REQUIRED WORK:
Please restate, word for word, the lines below that begin at the one with "let length_7 := Z.land" and end at the one with "(header_length, payload_length) =>". Leave out all other lines.

(Saved entries)
-*-

(* ===== verification/Websocket.v ===== *)
(** * The web socket codec: [core/websocket_codec.cxx]

    The frames of RFC 6455, the opening handshake and the state machine that
    [feed] drives.  The HTTP parser (llhttp) and SHA-1 are third-party code:
    the first is the class [HttpParser], the second a parameter of
    [signature_is_valid].  Random keys are arguments. *)

From S2P Require Import Prelude ByteOrder Base64.

(** ** Constants *)

Definition flag_fin : Z := 128.
Definition flag_mask : Z := 128.
Definition reserved_bit_mask : Z := 112.
Definition opcode_mask : Z := 15.
Definition payload_length_7_mask : Z := 127.

Definition opcode_continuation : Z := 0.
Definition opcode_text : Z := 1.
Definition opcode_binary : Z := 2.
Definition opcode_close : Z := 8.
Definition opcode_ping : Z := 9.
Definition opcode_pong : Z := 10.

Definition is_data_frame (opcode : Z) : bool := bool_decide (opcode = opcode_text ∨ opcode = opcode_binary).
Definition is_control_frame (opcode : Z) : bool :=
  bool_decide (opcode = opcode_close ∨ opcode = opcode_ping ∨ opcode = opcode_pong).

(** The texts given to [on_error]. *)
Inductive decoding_error := reserved_bit_used | fragmented_control_frame | expected_continuation_frame | control_frame_too_long.
Inductive ws_error :=
  | decoding_failed (e : decoding_error)
  | unexpected_continuation_frame
  | unexpected_frame_type (type : Z)
  | failed_to_parse_http (errno : Z)
  | response_status_must_be_101 (status : Z) (message : bytes)
  | no_connection_upgrade
  | no_upgrade_websocket
  | invalid_accept_key.

(** [ws_fault] marks the programs that have no [Err] of their own. *)
Abbreviation result := (outcome invalid_argument).

(** ** Frames *)

(** [mask_payload_data]: the payload afterwards. *)
Definition mask_payload_data (masking_key payload : bytes) : bytes :=
  imap (λ i b, Z.lxor b (masking_key !!! (i `mod` length masking_key)%nat)) payload.

Definition encode_payload_length (length : Z) : bytes :=
  if decide (length ≤ 125) then [Z.lor (u8 length) flag_mask]
  else if decide (length ≤ 65535) then
    [Z.lor 126 flag_mask; Z.land (Z.shiftr length 8) 255; Z.land length 255]
  else
    [Z.lor 127 flag_mask;
     Z.land (Z.shiftr length 56) 255; Z.land (Z.shiftr length 48) 255; Z.land (Z.shiftr length 40) 255;
     Z.land (Z.shiftr length 32) 255; Z.land (Z.shiftr length 24) 255; Z.land (Z.shiftr length 16) 255;
     Z.land (Z.shiftr length 8) 255; Z.land length 255].

Definition encode_frame (masking_key : bytes) (opcode : Z) (message : bytes) : bytes :=
  [Z.lor opcode flag_fin] ++ encode_payload_length (zsize message) ++ masking_key ++
  mask_payload_data masking_key message.

(** [memcpy] into the integer, then the reversal of its bytes. *)
Definition decode_uint64 (data : bytes) : Z :=
  let result := le_value data in
  let field m := Z.land result m in
  Z.lor (Z.lor (Z.lor (Z.lor (Z.lor (Z.lor (Z.lor
    (u64 (Z.shiftl (field 0xFF) 56)) (u64 (Z.shiftl (field 0xFF00) 40)))
    (u64 (Z.shiftl (field 0xFF0000) 24))) (u64 (Z.shiftl (field 0xFF000000) 8)))
    (Z.shiftr (field 0xFF00000000) 8)) (Z.shiftr (field 0xFF0000000000) 24))
    (Z.shiftr (field 0xFF000000000000) 40)) (Z.shiftr (field 0xFF00000000000000) 56).

Definition decode_uint16 (data : bytes) : Z :=
  let result := le_value data in u16 (Z.lor (Z.shiftl result 8) (Z.shiftr result 8)).

Record decoded_frame := DecodedFrame {
  frame_type : Z;
  frame_payload : bytes;
  consumed_bytes : Z;
  expected_continuation : bool;
}.

Inductive decode_status :=
  | Decoded (frame : decoded_frame)
  | Decoding_error (e : decoding_error)
  | Need_more_data.

(** [data.subspan(offset)], whose contract is that the offset is in the span. *)
Definition subspan (data : bytes) (offset : Z) : result bytes := range data offset (zsize data - offset).

(** The lengths that the second byte announces, unless more bytes are needed. *)
Definition frame_lengths (data : bytes) (length_7 : Z) : result (option (Z * Z)) :=
  if decide (length_7 = 127) then
    if decide (zsize data < 10) then Ok None
    else field ← range data 2 8; Ok (Some (10, decode_uint64 field))
  else if decide (length_7 = 126) then
    if decide (zsize data < 4) then Ok None
    else field ← range data 2 2; Ok (Some (4, decode_uint16 field))
  else Ok (Some (2, length_7)).

Definition masking_key_size : Z := 4.

Definition decode_frame (data : bytes) (expected_continuation : bool) : result decode_status :=
  first_byte ← at_ data 0;
  if decide (Z.land first_byte reserved_bit_mask ≠ 0) then Ok (Decoding_error reserved_bit_used)
  else
    let expect_more := bool_decide (Z.land first_byte flag_fin = 0) in
    let frame_type := Z.land first_byte opcode_mask in
    if expect_more && is_control_frame frame_type then Ok (Decoding_error fragmented_control_frame)
    else if is_data_frame frame_type && expected_continuation then Ok (Decoding_error expected_continuation_frame)
    else
      second_byte ← at_ data 1;
      let masked := negb (bool_decide (Z.land second_byte flag_mask = 0)) in
      let length_7 := Z.land second_byte payload_length_7_mask in
      if is_control_frame frame_type && bool_decide (125 < length_7) then Ok (Decoding_error control_frame_too_long)
      else
        lengths ← frame_lengths data length_7;
        match lengths with
        | None => Ok Need_more_data
        | Some (header_length, payload_length) =>
            if decide (zsize data < u64 (header_length + payload_length + (if masked then masking_key_size else 0)))
            then Ok Need_more_data
            else
              payload ← subspan data header_length;
              '(payload, consumed) ←
                (if masked then
                   masking_key ← range data header_length masking_key_size;
                   payload ← subspan data (header_length + zsize masking_key);
                   Ok (mask_payload_data masking_key payload, header_length + zsize masking_key)
                 else Ok (payload, header_length));
              Ok (Decoded (DecodedFrame frame_type payload (consumed + zsize payload) expect_more))
        end.

(** ** Callbacks *)

(** The members of [websocket_callbacks] that a call of [feed] invokes. *)
Inductive event :=
  | on_text (payload : bytes)
  | on_binary (payload : bytes)
  | on_ping (payload : bytes)
  | on_pong (payload : bytes)
  | on_close (payload : bytes)
  | on_ready
  | on_error (message : ws_error).

(** ** Handlers *)

Record partial_frame := PartialFrame { partial_type : Z; partial_payload : bytes }.

Record data_state := DataState { ds_buffer : bytes; ds_partial : option partial_frame }.

(** What a callback of llhttp is called with. *)
Inductive http_event :=
  | http_status (status_code : Z) (text : bytes)
  | http_header_field (text : bytes)
  | http_header_value (text : bytes)
  | http_body (text : bytes)
  | http_message_complete.

(** [llhttp_errno]: the two values the code compares with, and the others. *)
Inductive llhttp_errno := HPE_OK | HPE_PAUSED_UPGRADE | HPE_OTHER (errno : Z).

(** [llhttp_execute]: the parser afterwards, the callbacks it invoked, its
    result and, as an offset, what [llhttp_get_error_pos] returns. *)
Class HttpParser := {
  llhttp : Type;
  llhttp_init : llhttp;
  llhttp_execute : llhttp → bytes → llhttp * list http_event * llhttp_errno * Z;
}.

Section handlers.
Context `{HttpParser}.

Record handshake := Handshake {
  hs_parser : llhttp;
  hs_header_field : bytes;
  hs_complete : bool;
  hs_status_code : Z;
  hs_status_message : bytes;
  hs_headers : gmap bytes bytes;
  hs_body : bytes;
}.

(** [open_handshake::open_handshake] *)
Definition open_handshake : handshake := Handshake llhttp_init [] false 0 [] ∅ [].

Inductive handler :=
  | handshake_handler (h : handshake)
  | data_handler (d : data_state)
  | error_handler (message : ws_error).

(** [std::tolower] in the "C" locale. *)
Definition tolower (c : Z) : Z := if decide (65 ≤ c ≤ 90) then c + 32 else c.

Definition case_insensitive_equals (str1 str2 : bytes) : bool :=
  if decide (zsize str1 ≠ zsize str2) then false
  else bool_decide (map tolower str1 = map tolower str2).

(** The callbacks of the handshake. *)
Definition run_http_event (h : handshake) (e : http_event) : handshake :=
  match e with
  | http_status code text =>
      Handshake (hs_parser h) (hs_header_field h) (hs_complete h) code text (hs_headers h) (hs_body h)
  | http_header_field text =>
      Handshake (hs_parser h) (map tolower text) (hs_complete h) (hs_status_code h) (hs_status_message h) (hs_headers h) (hs_body h)
  | http_header_value text =>
      Handshake (hs_parser h) (hs_header_field h) (hs_complete h) (hs_status_code h) (hs_status_message h)
        (<[hs_header_field h := text]> (hs_headers h)) (hs_body h)
  | http_body text =>
      Handshake (hs_parser h) (hs_header_field h) (hs_complete h) (hs_status_code h) (hs_status_message h) (hs_headers h)
        (hs_body h ++ text)
  | http_message_complete =>
      Handshake (hs_parser h) (hs_header_field h) true (hs_status_code h) (hs_status_message h) (hs_headers h) (hs_body h)
  end.

(** [headers_[name]]: a missing header is added with an empty value. *)
Definition header (h : handshake) (name : bytes) : bytes := default [] (hs_headers h !! name).

(** [session_key_] of the codec, and SHA-1. *)
Context (session_key : bytes) (sha1 : bytes → bytes).

Definition websocket_guid : bytes := ascii "258EAFA5-E914-47DA-95CA-C5AB0DC85B11".

Definition signature_is_valid (signature : bytes) : result bool :=
  text ← encode (sha1 (session_key ++ websocket_guid)) false;
  Ok (bool_decide (text = signature)).

(** A new handler, with the callback its constructor invokes. *)
Definition make_error_handler (message : ws_error) : handler * list event := (error_handler message, [on_error message]).
Definition make_data_handler (remaining : bytes) : handler * list event :=
  (data_handler (DataState remaining None), [on_ready]).

(** [open_handshake::feed]: the handler afterwards. *)
Definition feed_handshake (h : handshake) (data : bytes) : result (handler * list event) :=
  let '(parser, events, error, error_pos) := llhttp_execute (hs_parser h) data in
  let h := foldl run_http_event
             (Handshake parser (hs_header_field h) (hs_complete h) (hs_status_code h) (hs_status_message h)
                (hs_headers h) (hs_body h)) events in
  match error with
  | HPE_OTHER errno => Ok (make_error_handler (failed_to_parse_http errno))
  | _ =>
      if hs_complete h then
        if decide (hs_status_code h ≠ 101) then
          Ok (make_error_handler (response_status_must_be_101 (hs_status_code h) (hs_status_message h)))
        else if negb (case_insensitive_equals (header h (ascii "connection")) (ascii "upgrade")) then
          Ok (make_error_handler no_connection_upgrade)
        else if negb (case_insensitive_equals (header h (ascii "upgrade")) (ascii "websocket")) then
          Ok (make_error_handler no_upgrade_websocket)
        else
          valid ← signature_is_valid (header h (ascii "sec-websocket-accept"));
          if negb valid then Ok (make_error_handler invalid_accept_key)
          else
            match error with
            | HPE_PAUSED_UPGRADE => remaining ← subspan data error_pos; Ok (make_data_handler remaining)
            | _ => Ok (make_data_handler [])
            end
      else Ok (handshake_handler h, [])
  end.

(** One frame of [data_handler::feed]: the callbacks, and the partial
    response afterwards or the error that ends the loop. *)
Definition on_frame (partial : option partial_frame) (frame : decoded_frame) :
    list event * (option partial_frame + ws_error) :=
  let data_frame on_data :=
    if expected_continuation frame
    then ([], inl (Some (PartialFrame (frame_type frame) (frame_payload frame))))
    else ([on_data (frame_payload frame)], inl partial) in
  if decide (frame_type frame = opcode_text) then data_frame on_text
  else if decide (frame_type frame = opcode_binary) then data_frame on_binary
  else if decide (frame_type frame = opcode_close) then ([on_close (frame_payload frame)], inl partial)
  else if decide (frame_type frame = opcode_ping) then ([on_ping (frame_payload frame)], inl partial)
  else if decide (frame_type frame = opcode_pong) then ([on_pong (frame_payload frame)], inl partial)
  else if decide (frame_type frame = opcode_continuation) then
    match partial with
    | Some response =>
        if expected_continuation frame
        then ([], inl (Some (PartialFrame (partial_type response) (partial_payload response ++ frame_payload frame))))
        else if decide (partial_type response = opcode_text)
             then ([on_text (partial_payload response)], inl partial)
             else ([on_binary (partial_payload response)], inl partial)
    | None => ([], inr unexpected_continuation_frame)
    end
  else ([], inr (unexpected_frame_type (frame_type frame))).

(** The loop of [data_handler::feed]; [events] are the callbacks so far. *)
Fixpoint feed_loop (fuel : nat) (d : data_state) (data : bytes) (events : list event) : result (handler * list event) :=
  match fuel with
  | O => Diverge
  | S fuel =>
      if decide (data = []) then Ok (data_handler d, events)
      else
        status ← decode_frame data (has (ds_partial d));
        match status with
        | Decoding_error e => let '(h, more) := make_error_handler (decoding_failed e) in Ok (h, events ++ more)
        | Need_more_data => Ok (data_handler (DataState (ds_buffer d ++ data) (ds_partial d)), events)
        | Decoded frame =>
            let '(more, next) := on_frame (ds_partial d) frame in
            match next with
            | inr e => let '(h, last) := make_error_handler e in Ok (h, events ++ more ++ last)
            | inl partial =>
                data ← subspan data (consumed_bytes frame);
                feed_loop fuel (DataState (ds_buffer d) partial) data (events ++ more)
            end
        end
  end.

(** [data_handler::feed] *)
Definition feed_data (d : data_state) (data : bytes) : result (handler * list event) :=
  let '(d, data) :=
    if decide (ds_buffer d ≠ []) then (DataState [] (ds_partial d), ds_buffer d ++ data) else (d, data) in
  feed_loop (S (length data)) d data [].

(** [websocket_codec::feed] *)
Definition feed (h : handler) (chunk : bytes) : result (handler * list event) :=
  match h with
  | handshake_handler h => feed_handshake h chunk
  | data_handler d => feed_data d chunk
  | error_handler message => Ok (h, [on_error message])
  end.

Fixpoint feed_all (h : handler) (chunks : list bytes) : result (handler * list event) :=
  match chunks with
  | [] => Ok (h, [])
  | chunk :: chunks =>
      '(h, events) ← feed h chunk; '(h, more) ← feed_all h chunks; Ok (h, events ++ more)
  end.
End handlers.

-*-

FINISHED TASK:
      let length_7 := Z.land second_byte payload_length_7_mask in
      if is_control_frame frame_type && bool_decide (125 < length_7) then Ok (Decoding_error control_frame_too_long)
      else
        lengths ← frame_lengths data length_7;
        match lengths with
        | None => Ok Need_more_data
        | Some (header_length, payload_length) =>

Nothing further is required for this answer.